[Work order]
Please output the entries below exactly as they are.

(Source data)
::::

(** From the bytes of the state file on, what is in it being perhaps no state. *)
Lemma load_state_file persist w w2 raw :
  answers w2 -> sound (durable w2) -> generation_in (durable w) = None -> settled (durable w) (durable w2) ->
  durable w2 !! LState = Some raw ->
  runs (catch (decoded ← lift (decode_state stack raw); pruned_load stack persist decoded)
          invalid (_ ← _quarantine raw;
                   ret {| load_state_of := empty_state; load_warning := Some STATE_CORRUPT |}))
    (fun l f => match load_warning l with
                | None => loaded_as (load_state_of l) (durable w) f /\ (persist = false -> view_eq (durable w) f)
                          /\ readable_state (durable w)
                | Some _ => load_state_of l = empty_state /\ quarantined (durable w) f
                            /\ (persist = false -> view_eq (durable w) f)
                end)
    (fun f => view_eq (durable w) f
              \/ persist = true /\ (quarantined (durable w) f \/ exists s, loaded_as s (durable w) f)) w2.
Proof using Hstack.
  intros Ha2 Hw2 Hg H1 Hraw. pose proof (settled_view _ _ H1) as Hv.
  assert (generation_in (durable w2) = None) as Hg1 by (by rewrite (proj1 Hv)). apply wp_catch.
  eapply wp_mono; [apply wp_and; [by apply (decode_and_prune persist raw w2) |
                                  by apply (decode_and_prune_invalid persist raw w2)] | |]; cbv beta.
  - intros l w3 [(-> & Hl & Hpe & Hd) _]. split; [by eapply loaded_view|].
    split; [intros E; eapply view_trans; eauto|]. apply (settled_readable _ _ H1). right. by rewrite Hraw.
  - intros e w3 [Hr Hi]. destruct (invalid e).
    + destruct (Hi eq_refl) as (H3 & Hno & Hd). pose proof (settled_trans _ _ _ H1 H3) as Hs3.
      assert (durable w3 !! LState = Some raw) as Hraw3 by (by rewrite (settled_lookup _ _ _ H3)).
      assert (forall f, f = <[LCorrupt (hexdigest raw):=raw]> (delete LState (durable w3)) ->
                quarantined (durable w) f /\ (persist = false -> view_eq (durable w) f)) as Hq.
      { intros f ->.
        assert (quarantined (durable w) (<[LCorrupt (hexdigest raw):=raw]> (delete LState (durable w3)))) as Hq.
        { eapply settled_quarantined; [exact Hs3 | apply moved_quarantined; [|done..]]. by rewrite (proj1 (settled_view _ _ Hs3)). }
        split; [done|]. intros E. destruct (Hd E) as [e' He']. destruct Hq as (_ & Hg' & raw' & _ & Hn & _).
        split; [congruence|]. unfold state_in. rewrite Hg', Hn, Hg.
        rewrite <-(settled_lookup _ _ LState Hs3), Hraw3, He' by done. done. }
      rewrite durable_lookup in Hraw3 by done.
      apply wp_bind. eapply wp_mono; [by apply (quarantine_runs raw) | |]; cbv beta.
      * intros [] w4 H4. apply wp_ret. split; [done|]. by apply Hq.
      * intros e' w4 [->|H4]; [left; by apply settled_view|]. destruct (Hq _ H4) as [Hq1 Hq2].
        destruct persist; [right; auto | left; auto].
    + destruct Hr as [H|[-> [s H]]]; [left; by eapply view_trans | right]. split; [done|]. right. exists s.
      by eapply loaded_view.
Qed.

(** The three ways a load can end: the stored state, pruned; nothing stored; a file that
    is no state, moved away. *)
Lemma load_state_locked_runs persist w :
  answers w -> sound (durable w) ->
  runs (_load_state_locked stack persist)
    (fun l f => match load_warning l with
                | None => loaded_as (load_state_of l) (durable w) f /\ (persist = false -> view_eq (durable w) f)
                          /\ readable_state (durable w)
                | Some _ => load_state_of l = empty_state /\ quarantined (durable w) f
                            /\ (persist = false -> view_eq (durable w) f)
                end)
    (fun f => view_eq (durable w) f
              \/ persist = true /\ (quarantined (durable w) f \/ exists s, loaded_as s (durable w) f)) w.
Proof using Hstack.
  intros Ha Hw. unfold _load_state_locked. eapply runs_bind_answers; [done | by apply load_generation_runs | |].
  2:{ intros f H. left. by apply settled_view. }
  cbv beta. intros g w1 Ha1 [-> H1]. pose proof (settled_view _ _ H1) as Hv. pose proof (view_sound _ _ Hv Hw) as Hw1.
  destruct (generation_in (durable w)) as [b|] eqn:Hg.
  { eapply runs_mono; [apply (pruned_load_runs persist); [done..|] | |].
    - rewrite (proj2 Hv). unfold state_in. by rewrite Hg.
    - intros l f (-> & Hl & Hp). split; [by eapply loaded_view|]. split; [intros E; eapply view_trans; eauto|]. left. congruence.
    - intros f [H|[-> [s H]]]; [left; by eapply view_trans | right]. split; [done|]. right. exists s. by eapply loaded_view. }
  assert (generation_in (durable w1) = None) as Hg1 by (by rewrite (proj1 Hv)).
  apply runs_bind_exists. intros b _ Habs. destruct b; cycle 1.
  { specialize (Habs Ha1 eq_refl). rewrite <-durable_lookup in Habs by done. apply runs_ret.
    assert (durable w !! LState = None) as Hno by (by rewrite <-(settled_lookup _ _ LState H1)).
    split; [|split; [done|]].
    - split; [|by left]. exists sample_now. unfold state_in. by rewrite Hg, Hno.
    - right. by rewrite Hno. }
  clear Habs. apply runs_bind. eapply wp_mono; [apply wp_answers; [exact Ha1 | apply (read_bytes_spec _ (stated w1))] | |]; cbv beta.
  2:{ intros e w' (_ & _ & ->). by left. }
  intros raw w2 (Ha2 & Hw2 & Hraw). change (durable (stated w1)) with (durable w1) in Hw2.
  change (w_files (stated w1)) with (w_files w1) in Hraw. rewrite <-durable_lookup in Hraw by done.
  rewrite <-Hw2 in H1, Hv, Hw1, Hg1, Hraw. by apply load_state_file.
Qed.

::::

[Task result]
(** From the bytes of the state file on, what is in it being perhaps no state. *)
Lemma load_state_file persist w w2 raw :
  answers w2 -> sound (durable w2) -> generation_in (durable w) = None -> settled (durable w) (durable w2) ->
  durable w2 !! LState = Some raw ->
  runs (catch (decoded ← lift (decode_state stack raw); pruned_load stack persist decoded)
          invalid (_ ← _quarantine raw;
                   ret {| load_state_of := empty_state; load_warning := Some STATE_CORRUPT |}))
    (fun l f => match load_warning l with
                | None => loaded_as (load_state_of l) (durable w) f /\ (persist = false -> view_eq (durable w) f)
                          /\ readable_state (durable w)
                | Some _ => load_state_of l = empty_state /\ quarantined (durable w) f
                            /\ (persist = false -> view_eq (durable w) f)
                end)
    (fun f => view_eq (durable w) f
              \/ persist = true /\ (quarantined (durable w) f \/ exists s, loaded_as s (durable w) f)) w2.
Proof using Hstack.
  intros Ha2 Hw2 Hg H1 Hraw. pose proof (settled_view _ _ H1) as Hv.
  assert (generation_in (durable w2) = None) as Hg1 by (by rewrite (proj1 Hv)). apply wp_catch.
  eapply wp_mono; [apply wp_and; [by apply (decode_and_prune persist raw w2) |
                                  by apply (decode_and_prune_invalid persist raw w2)] | |]; cbv beta.
  - intros l w3 [(-> & Hl & Hpe & Hd) _]. split; [by eapply loaded_view|].
    split; [intros E; eapply view_trans; eauto|]. apply (settled_readable _ _ H1). right. by rewrite Hraw.
  - intros e w3 [Hr Hi]. destruct (invalid e).
    + destruct (Hi eq_refl) as (H3 & Hno & Hd). pose proof (settled_trans _ _ _ H1 H3) as Hs3.
      assert (durable w3 !! LState = Some raw) as Hraw3 by (by rewrite (settled_lookup _ _ _ H3)).
      assert (forall f, f = <[LCorrupt (hexdigest raw):=raw]> (delete LState (durable w3)) ->
                quarantined (durable w) f /\ (persist = false -> view_eq (durable w) f)) as Hq.
      { intros f ->.
        assert (quarantined (durable w) (<[LCorrupt (hexdigest raw):=raw]> (delete LState (durable w3)))) as Hq.
        { eapply settled_quarantined; [exact Hs3 | apply moved_quarantined; [|done..]]. by rewrite (proj1 (settled_view _ _ Hs3)). }
        split; [done|]. intros E. destruct (Hd E) as [e' He']. destruct Hq as (_ & Hg' & raw' & _ & Hn & _).
        split; [congruence|]. unfold state_in. rewrite Hg', Hn, Hg.
        rewrite <-(settled_lookup _ _ LState Hs3), Hraw3, He' by done. done. }
      rewrite durable_lookup in Hraw3 by done.
      apply wp_bind. eapply wp_mono; [by apply (quarantine_runs raw) | |]; cbv beta.
      * intros [] w4 H4. apply wp_ret. split; [done|]. by apply Hq.
      * intros e' w4 [->|H4]; [left; by apply settled_view|]. destruct (Hq _ H4) as [Hq1 Hq2].
        destruct persist; [right; auto | left; auto].
    + destruct Hr as [H|[-> [s H]]]; [left; by eapply view_trans | right]. split; [done|]. right. exists s.
      by eapply loaded_view.
Qed.

(** The three ways a load can end: the stored state, pruned; nothing stored; a file that
    is no state, moved away. *)
Lemma load_state_locked_runs persist w :
  answers w -> sound (durable w) ->
  runs (_load_state_locked stack persist)
    (fun l f => match load_warning l with
                | None => loaded_as (load_state_of l) (durable w) f /\ (persist = false -> view_eq (durable w) f)
                          /\ readable_state (durable w)
                | Some _ => load_state_of l = empty_state /\ quarantined (durable w) f
                            /\ (persist = false -> view_eq (durable w) f)
                end)
    (fun f => view_eq (durable w) f
              \/ persist = true /\ (quarantined (durable w) f \/ exists s, loaded_as s (durable w) f)) w.
Proof using Hstack.
  intros Ha Hw. unfold _load_state_locked. eapply runs_bind_answers; [done | by apply load_generation_runs | |].
  2:{ intros f H. left. by apply settled_view. }
  cbv beta. intros g w1 Ha1 [-> H1]. pose proof (settled_view _ _ H1) as Hv. pose proof (view_sound _ _ Hv Hw) as Hw1.
  destruct (generation_in (durable w)) as [b|] eqn:Hg.
  { eapply runs_mono; [apply (pruned_load_runs persist); [done..|] | |].
    - rewrite (proj2 Hv). unfold state_in. by rewrite Hg.
    - intros l f (-> & Hl & Hp). split; [by eapply loaded_view|]. split; [intros E; eapply view_trans; eauto|]. left. congruence.
    - intros f [H|[-> [s H]]]; [left; by eapply view_trans | right]. split; [done|]. right. exists s. by eapply loaded_view. }
  assert (generation_in (durable w1) = None) as Hg1 by (by rewrite (proj1 Hv)).
  apply runs_bind_exists. intros b _ Habs. destruct b; cycle 1.
  { specialize (Habs Ha1 eq_refl). rewrite <-durable_lookup in Habs by done. apply runs_ret.
    assert (durable w !! LState = None) as Hno by (by rewrite <-(settled_lookup _ _ LState H1)).
    split; [|split; [done|]].
    - split; [|by left]. exists sample_now. unfold state_in. by rewrite Hg, Hno.
    - right. by rewrite Hno. }
  clear Habs. apply runs_bind. eapply wp_mono; [apply wp_answers; [exact Ha1 | apply (read_bytes_spec _ (stated w1))] | |]; cbv beta.
  2:{ intros e w' (_ & _ & ->). by left. }
  intros raw w2 (Ha2 & Hw2 & Hraw). change (durable (stated w1)) with (durable w1) in Hw2.
  change (w_files (stated w1)) with (w_files w1) in Hraw. rewrite <-durable_lookup in Hraw by done.
  rewrite <-Hw2 in H1, Hv, Hw1, Hg1, Hraw. by apply load_state_file.
Qed.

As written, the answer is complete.